== How to complete this task ==
Spot each line in the records below where the word "Hsize" occurs, then copy it.

━━━━━ Provided entries

Lemma mergeRowCountTags_total prefix counts :
  Forall word prefix → prefix ≠ [] → Forall (λ c, min_int64 ≤ c ≤ max_int64) counts → counts ≠ [] →
  mergeRowCountTags (row_count_tag prefix <$> counts) = Some (row_count_tag prefix (swrap 64 (total counts))).
Proof.
  intros Hp Hne Hc Hcs. destruct counts as [|c counts]; [done|]. apply Forall_cons in Hc as [Hc Hcs'].
  cbn [fmap list_fmap mergeRowCountTags]. rewrite splitRowCountTag_count by done. cbn [mbind option_bind].
  rewrite <- (swrap_small c) at 1 by done. rewrite add_row_counts_total by done. done.
Qed.

Lemma HasPrefix_word_go w rest p :
  all_bytes (λ c, negb (bool_decide (c = " "%char))) p →
  HasPrefix w p = false → HasPrefix (w +:+ " " +:+ rest) p = false.
Proof.
  revert w. induction p as [|d p IH]; intros w; cbn [HasPrefix]; [by destruct w|].
  intros [Hd Hp]%all_bytes_cons. destruct w as [|c w].
  - intros _. rewrite app_string_nil_l, app_string_cons. cbn [HasPrefix].
    rewrite bool_decide_eq_false_2; [done|]. intros ->. by vm_compute in Hd.
  - rewrite app_string_cons. cbn [HasPrefix]. destruct (bool_decide (d = c)); cbn [andb]; [by apply IH | done].
Qed.

Lemma HasPrefix_word w rest :
  HasPrefix w "SELECT" = false → HasPrefix (w +:+ " " +:+ rest) "SELECT" = false.
Proof. apply HasPrefix_word_go, all_bytes_forallb. reflexivity. Qed.

(** * Lemmas: merging *)

Definition description_of (m : BackendMessage) : option (list FieldDescription) :=
  match m with RowDescription d => Some d | _ => None end.
Definition row_of (m : BackendMessage) : option (list (option bytes)) :=
  match m with DataRow v => Some v | _ => None end.
Definition tag_of (m : BackendMessage) : option string :=
  match m with CommandComplete t => Some t | _ => None end.
Definition notice_of (m : BackendMessage) : option string :=
  match m with NoticeResponse t => Some t | _ => None end.
Definition status_of (m : BackendMessage) : option (string * string) :=
  match m with ParameterStatus n v => Some (n, v) | _ => None end.
(** The messages a completed query may consist of. *)
Definition query_message (m : BackendMessage) : Prop :=
  match m with
  | ErrorMessage _ | OtherMessage _ | CopyInResponse | CopyOutResponse | CopyBothResponse => False
  | _ => True
  end.
Definition command_reply (h : list event) (burrow sql : string) : result string (list BackendMessage) :=
  match send_error h burrow sql with
  | Some message => Err message
  | None => reply_to h burrow sql
  end.
Definition exchangeOne (burrow sql : string) : M (result string (list BackendMessage)) :=
  λ h, let reply := command_reply h burrow sql in (h ++ [Sent burrow sql reply], reply).

Definition runTransactionCommand (burrow sql : string) : M (option ErrorResponse) :=
  reply ← exchangeOne burrow sql;
  mret (match reply with
  | Err message => Some {| Severity := "ERROR"; Code := "08006"; Message := message |}
  | Ok messages => firstError [messages]
  end).

(** One command on each Burrow, up to the first error. *)
Fixpoint run_each (sql : string) (burrows : list string) : M (result ErrorResponse ()) :=
  match burrows with
  | [] => mret (Ok tt)
  | name :: burrows =>
    response ← runTransactionCommand name sql;
    match response with Some e => mret (Err e) | None => run_each sql burrows end
  end.

(** One command on each Burrow, with the errors ignored. *)
Fixpoint run_all (sql : string) (burrows : list string) : M bool :=
  match burrows with
  | [] => mret false
  | name :: burrows =>
    response ← runTransactionCommand name sql;
    failed ← run_all sql burrows;
    mret (bool_decide (is_Some response) || failed)
  end.

Definition prepare_sql (gid : string) : string := "PREPARE TRANSACTION '" +:+ gid +:+ "'".
Definition commit_sql (gid : string) : string := "COMMIT PREPARED '" +:+ gid +:+ "'".
Definition rollback_sql (gid : string) : string := "ROLLBACK PREPARED '" +:+ gid +:+ "'".

(** The prepare loop: [prepared] Burrows are behind, [burrows] remain. *)
Fixpoint prepare_each (gid : string) (prepared burrows : list string) : M (option ErrorResponse) :=
  match burrows with
  | [] => mret None
  | name :: rest =>
    response ← runTransactionCommand name (prepare_sql gid);
    match response with
    | Some e =>
      RecordOperation "two_phase_commit" "prepare_failure";;
      run_all (rollback_sql gid) prepared;;
      run_all "ROLLBACK" burrows;;
      mret (Some e)
    | None => prepare_each gid (prepared ++ [name]) rest
    end
  end.

Definition in_doubt (gid name : string) (e : ErrorResponse) : ErrorResponse := {|
  Severity := "ERROR"; Code := "40003";
  Message := "two-phase commit " +:+ gid +:+ " is in doubt after Burrow " +:+ name +:+ " failed: "
             +:+ Message e |}.

Fixpoint commit_each (gid : string) (burrows : list string) : M (option ErrorResponse) :=
  match burrows with
  | [] => mret None
  | name :: burrows =>
    response ← runTransactionCommand name (commit_sql gid);
    match response with
    | Some e =>
      RecordOperation "two_phase_commit" "uncertain";;
      mret (Some (in_doubt gid name e))
    | None => commit_each gid burrows
    end
  end.

(** [gid] is the transaction identifier drawn at random. *)
Definition commitTwoPhase (gid : string) (shardNames burrows : list string) : M (option ErrorResponse) :=
  let others := filter (λ name, name ∉ burrows) shardNames in
  finished ← run_each "ROLLBACK" others;
  match finished with
  | Err e => mret (Some e)
  | Ok _ =>
    failed ← prepare_each gid [] burrows;
    match failed with
    | Some e => mret (Some e)
    | None =>
      uncertain ← commit_each gid burrows;
      match uncertain with
      | Some e => mret (Some e)
      | None => RecordOperation "two_phase_commit" "success";; mret None
      end
    end
  end.

(** * Fleet-wide DDL *)

Definition rollbackAtomicFleetDDL (burrows : list string) : M () :=
  failed ← run_all "ROLLBACK" burrows;
  RecordOperation "fleet_ddl" (if (failed : bool) then "rollback_failure" else "rolled_back").

(** The loop of [beginAtomicFleetDDL] after [begun] Burrows. *)
Fixpoint begin_each (begun burrows : list string) : M (option ErrorResponse) :=
  match burrows with
  | [] => mret None
  | name :: burrows =>
    response ← runTransactionCommand name "BEGIN";
    match response with
    | Some e =>
      rollbackAtomicFleetDDL begun;;
      RecordOperation "fleet_ddl" "begin_failure";;
      mret (Some e)
    | None => begin_each (begun ++ [name]) burrows
    end
  end.
Definition beginAtomicFleetDDL (burrows : list string) : M (option ErrorResponse) :=
  begin_each [] burrows.

Definition commitAtomicFleetDDL (gid : string) (shardNames burrows : list string)
    : M (option ErrorResponse) :=
  response ← commitTwoPhase gid shardNames burrows;
  RecordOperation "fleet_ddl" (match response with Some _ => "commit_failure" | None => "committed" end);;
  mret response.

(** [exchange]: a command that cannot be written stops the sending loop; the
    replies are read only when every target has been sent the command. *)
Fixpoint exchange (sql : string) (targets : list string)
    : M (result string (list (list BackendMessage))) :=
  match targets with
  | [] => mret (Ok [])
  | name :: targets => λ h,
    match send_error h name sql with
    | Some message => (h ++ [Sent name sql (Err message)], Err message)
    | None =>
      (reply ← exchangeOne name sql;
       replies ← exchange sql targets;
       mret (messages ← reply; rest ← replies; Ok (messages :: rest))) h
    end
  end.

(** The part of [handleSessionQuery] that runs one DDL statement on the whole
    fleet outside a transaction: the error sent to the client, if any. *)
Definition atomic_fleet_ddl (gid sql : string) (shardNames targets : list string)
    : M (option ErrorResponse) :=
  begun ← beginAtomicFleetDDL targets;
  match begun with
  | Some e => mret (Some e)
  | None =>
    responses ← exchange sql targets;
    match responses with
    | Err message =>
      rollbackAtomicFleetDDL targets;;
      mret (Some {| Severity := "ERROR"; Code := "08006"; Message := message |})
    | Ok responses =>
      match firstError responses with
      | Some e => rollbackAtomicFleetDDL targets;; mret (Some e)
      | None => commitAtomicFleetDDL gid shardNames targets
      end
    end
  end.

(** * COMMIT of a session's transaction *)

(** What the client is sent, the release of the fleet write lock, and the
    marking of cached prepared statements as gone. *)
Inductive output :=
| Send (m : BackendMessage)
| UnlockFleetWrites
| InvalidatePreparedStatements (burrows : list string).

Definition close_transaction (s : extendedState) : extendedState := {|
  transaction := false; transactionFailed := transactionFailed s; mutated := mutated s;
  target := target s; schemaDirty := schemaDirty s; writeParticipants := ∅;
  sessionAffinity := sessionAffinity s; sessionDestroy := sessionDestroy s;
  sessionDiscardPrepared := sessionDiscardPrepared s; sessionSettings := sessionSettings s;
  temporary := temporary s; temporarySnapshots := temporarySnapshots s |}.
Definition clean_schema (s : extendedState) : extendedState := {|
  transaction := transaction s; transactionFailed := transactionFailed s; mutated := mutated s;
  target := target s; schemaDirty := false; writeParticipants := writeParticipants s;
  sessionAffinity := sessionAffinity s; sessionDestroy := sessionDestroy s;
  sessionDiscardPrepared := sessionDiscardPrepared s; sessionSettings := sessionSettings s;
  temporary := temporary s; temporarySnapshots := temporarySnapshots s |}.
(* ===== verification/QueryHandler.v ===== *)
(** One simple query of a client that holds a session: [handleSessionQuery] of
    [internal/proxy/server.go], which composes statement classification, DDL
    normalisation and admission, generated keys, routing, fleet-wide DDL,
    two-phase commit, the merging of results and the session state.

    The Burrows answer through the parameters of the two-phase commit; the
    etcd sequence, the refresh of the schema registry, random values and the
    fleet lock are fields of an environment. *)
From S2P Require Import Prelude.
From S2P Require Import GoStrings.
From S2P Require Import GoNumbers.
From S2P Require Import GoStd.
From S2P Require Import Schema.
From S2P Require Import ShardKey.
From S2P Require Import PgQuery.
From S2P Require Import Ddl.
From S2P Require Import Router.
From S2P Require Import RoutePlan.
From S2P Require Import Session.
From S2P Require Import FleetDdl.
From S2P Require Import Wire.
From S2P Require Import TwoPhase.

Module queryhandler.
Import schema session fleetddl wire twophase.

(** * State and environment *)

(** The server fields that a query reads and writes. *)
Record server := { topologyReadIndex : Z; schemaRefreshPending : bool }.
Definition with_pending (b : bool) (srv : server) : server :=
  {| topologyReadIndex := topologyReadIndex srv; schemaRefreshPending := b |}.

Record environment := {
  twoPhaseCommit : bool; ShardNames : list string; registry : Registry;
  UnshardedMode : string; PrimaryBurrow : string;
  (** the bytes of [rand.Read], and the transaction identifier made of them *)
  random : option Z; gid : string;
  NextGlobalID : result string Z;
  (** the outcome of [LockFleetWritesContext] *)
  lock_acquired : bool;
  (** the error of [RefreshSchema], if any *)
  refresh : option string;
  (** node constructors of the parser library *)
  MakeStrNode : string → message; MakeResTargetNodeWithName : string → Z → message;
}.

Record outcome := { o_server : server; o_state : extendedState; o_sent : list output; o_ok : bool }.

Definition set_schemaDirty (b : bool) (s : extendedState) : extendedState := {|
  transaction := transaction s; transactionFailed := transactionFailed s; mutated := mutated s;
  target := target s; schemaDirty := b; writeParticipants := writeParticipants s;
  sessionAffinity := sessionAffinity s; sessionDestroy := sessionDestroy s;
  sessionDiscardPrepared := sessionDiscardPrepared s; sessionSettings := sessionSettings s;
  temporary := temporary s; temporarySnapshots := temporarySnapshots s |}.

(** [sendSessionError] and [sendError]. *)
Definition sendSessionError (status : byte) (e : ErrorResponse) : list output :=
  [Send (ErrorMessage e); Send (ReadyForQuery status)].
Definition sendError (e : ErrorResponse) : list output := sendSessionError "I"%char e.

(** [beginSchemaCommit] *)
Definition beginSchemaCommit (required : bool) (srv : server) : server :=
  if required then with_pending true srv else srv.
(** [refreshSchemaAfterDDL] *)
Definition refreshSchemaAfterDDL (env : environment) (srv : server) : server * option string :=
  (with_pending (bool_decide (is_Some (refresh env))) srv, refresh env).
Definition refresh_error (message : string) : ErrorResponse :=
  sql_error "55000" ("refresh schema registry after DDL: " +:+ message).

(** * Planning: what is checked before any Burrow is contacted *)

(** A statement that may run: its text, whether it changes the schema, whether
    it is temporary DDL, the Burrows it runs on and how it was routed. *)
Record planned := {
  q_sql : string; q_schema : bool; q_temporary : bool; q_targets : list string;
  q_target : string; q_routed : bool;
}.

Section plan.
Context `{Floats} `{PgQuery}.

Definition admit_query (env : environment) (s : extendedState) (sql : string)
    : result ErrorResponse (normalizedSQL * bool) :=
  normalized ← map_err (λ e, sql_error "42601" (error_text e)) (normalizeDDL (MakeStrNode env) sql);
  temporaryDDL ← map_err (λ e, sql_error "0A000" (error_text e))
    (validateAtomicFleetDDL (twoPhaseCommit env) s (n_sql normalized) (length (ShardNames env)));
  Ok (normalized, temporaryDDL).
Lemma summaryLabel_fifo sql c :
  cache_wf c →
  ∃ c', summaryLabel sql c = Some (Normalize sql, c') ∧ cache_wf c' ∧
    queue c' = if decide (sql ∈ queue c) then queue c
      else if decide (length (queue c) < maxSummaryLabels)%nat then queue c ++ [sql]
      else tail (queue c) ++ [sql].
Proof.
  intros Hc. pose proof (cw_length c Hc) as Hlen. unfold summaryLabel.
  assert (sql ∈ queue c ↔ sql ∈ labelOrder c) as Hq by (unfold queue; by rewrite (comm (++)), take_drop).
  assert (length (queue c) = length (labelOrder c)) as Hlq
    by (unfold queue; rewrite length_app, length_drop, length_take; lia).
  destruct (labels c !! sql) as [label|] eqn:Hl.
  { exists c. rewrite decide_True by (apply Hq, (cw_dom c Hc); eauto). by rewrite (cw_label c Hc sql label Hl). }
  assert (sql ∉ labelOrder c) as Hnew by (rewrite <- (cw_dom c Hc), Hl; by intros []).
  rewrite decide_False by (by rewrite Hq). rewrite cache_size, Hlq by done.
  destruct (length (labelOrder c) <? maxSummaryLabels)%nat eqn:Hsize.
  - apply Nat.ltb_lt in Hsize. rewrite decide_True by done. exists (appended sql c).
    by split; [|apply cache_append].
  - apply Nat.ltb_ge in Hsize. rewrite decide_False by lia.
    destruct (cache_rotate sql c Hc Hnew) as (oldest & Hold & Hr); [lia|]. rewrite Hold. by exists (rotated sql oldest c).
Qed.

(** the cache of normalised statements is a bounded queue: it
    never panics nor holds more than 100 entries, always answers with the
    normalised statement, keeps its entries on a hit, and on a miss appends the
    statement, dropping the oldest entry when it is full. *)
Theorem label_cache_fifo sql c :
  cache_wf c →
  ∃ c', summaryLabel sql c = Some (Normalize sql, c') ∧ cache_wf c' ∧
    queue c' = if decide (sql ∈ queue c) then queue c
      else if decide (length (queue c) < maxSummaryLabels)%nat then queue c ++ [sql]
      else tail (queue c) ++ [sql].
Proof. apply summaryLabel_fifo. Qed.

Lemma label_cache_step sql c :
  cache_wf c → ∃ c', summaryLabel sql c = Some (Normalize sql, c') ∧ cache_wf c'.
Proof. intros Hc. destruct (summaryLabel_fifo sql c Hc) as (c' & ? & ? & _). eauto. Qed.
(** A table with an identity column as its key. *)
Definition events_catalog : burrow_catalog := {|
  primary_rows := Ok [{| p_namespace := "public"; p_table := "events"; p_column := "id"; p_ordinality := 1;
    p_identity := "d"; p_default := ""; p_type := "bigint" |}];
  key_rows := Ok [{| k_namespace := "public"; k_table := "events"; k_column := "id"; k_type := "bigint" |}];
  inventory_rows := Ok ["public.events"] |}.
Definition events_registry : Registry := WithAllTables (NewWithGeneratedAndTypes
  {["public.events" := ["id"]; "events" := ["id"]]}
  {["public.events" := {| Column := "id"; Kind := "identity" |}; "events" := {| Column := "id"; Kind := "identity" |}]}
  {["public.events" := ["bigint"]; "events" := ["bigint"]]}) ["public.events"].
Lemma events_loaded : registry_of "a" events_catalog = Ok events_registry.
Proof. vm_compute. reflexivity. Qed.

Lemma loaded_keys_exact_witness :
  tables events_registry !! "events" = Some ["id"] ∧ tables events_registry !! "orders" = None.
Proof.
  split.
  - destruct (loaded_keys_exact "a" events_catalog _ _ events_loaded eq_refl "events") as [H _]. exact H.
  - destruct (loaded_keys_exact "a" events_catalog _ _ events_loaded eq_refl "orders") as [H _]. exact H.
Defined.

Lemma generated_key_is_shard_key_witness : ShardKey events_registry "events" = Some ["id"].
Proof.
  destruct (generated_key_is_shard_key "a" events_catalog _ _ "events" {| Column := "id"; Kind := "identity" |}
    events_loaded eq_refl eq_refl) as (H & _). exact H.
Defined.
(** * Every session has its connections to itself *)

Section isolation.
Context `{MapOrder} `{PgQuery} {conn : Type} `{PgLaws conn}.
Context (burrows : list string) (fresh : conn → Prop) (runs pools : string * Z → string → conn → Prop)
  (replays : string → Prop).
(** PostgreSQL identifiers and so Burrow names have no NUL. A connection starts
    with its defaults, among them the start-up parameters of the pool. *)
Hypothesis names_ok : ∀ b, b ∈ burrows → "000"%char ∉ bytes_of b.
Hypothesis fresh_ok : ∀ c, fresh c → clean c ∧ AfterRelease c = true.
Abbreviation step := (step burrows fresh runs pools replays).
Abbreviation reachable := (reachable burrows fresh runs pools replays).

Definition pkey (k : string * Z) : string := preparedConnectionKey k.1 k.2.
Lemma pkey_inj k k' : k.1 ∈ burrows → k'.1 ∈ burrows → pkey k = pkey k' → k = k'.
Proof.
  destruct k as [b p], k' as [b' p']. intros Hb1 Hb2 E. unfold pkey in E; cbn in *.
  apply preparedConnectionKey_inj in E as [-> ->]; auto.
Qed.

(** No query that runs on the connection without a session changes a setting. *)
Definition keeps_settings (k : string * Z) : Prop :=
  ∀ text c, pools k text c → clean c → clean (Exec c text).1.

Definition remembered (k : string * Z) (m : caches) : Prop :=
  prepared m !! pkey k ≠ None ∨ runtimeParams m !! pkey k ≠ None.
(** A connection that any frontend may be given. *)
Definition ready (k : string * Z) (w : world conn) : Prop :=
  ∃ c, conns w !! k = Some c ∧ (keeps_settings k → clean c) ∧ AfterRelease c = true ∧
    runtimeParams (cache w) !! pkey k = None.
Definition holds (s : Session) (k : string * Z) : Prop := shards s !! k.1 = Some k.2.
Definition free (k : string * Z) (w : world conn) : Prop :=
  ∀ sid s, sessions w !! sid = Some s → ¬ holds s k.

━━━━━━━━━━

== Answer box ==
  destruct (length (labelOrder c) <? maxSummaryLabels)%nat eqn:Hsize.
  - apply Nat.ltb_lt in Hsize. rewrite decide_True by done. exists (appended sql c).
  - apply Nat.ltb_ge in Hsize. rewrite decide_False by lia.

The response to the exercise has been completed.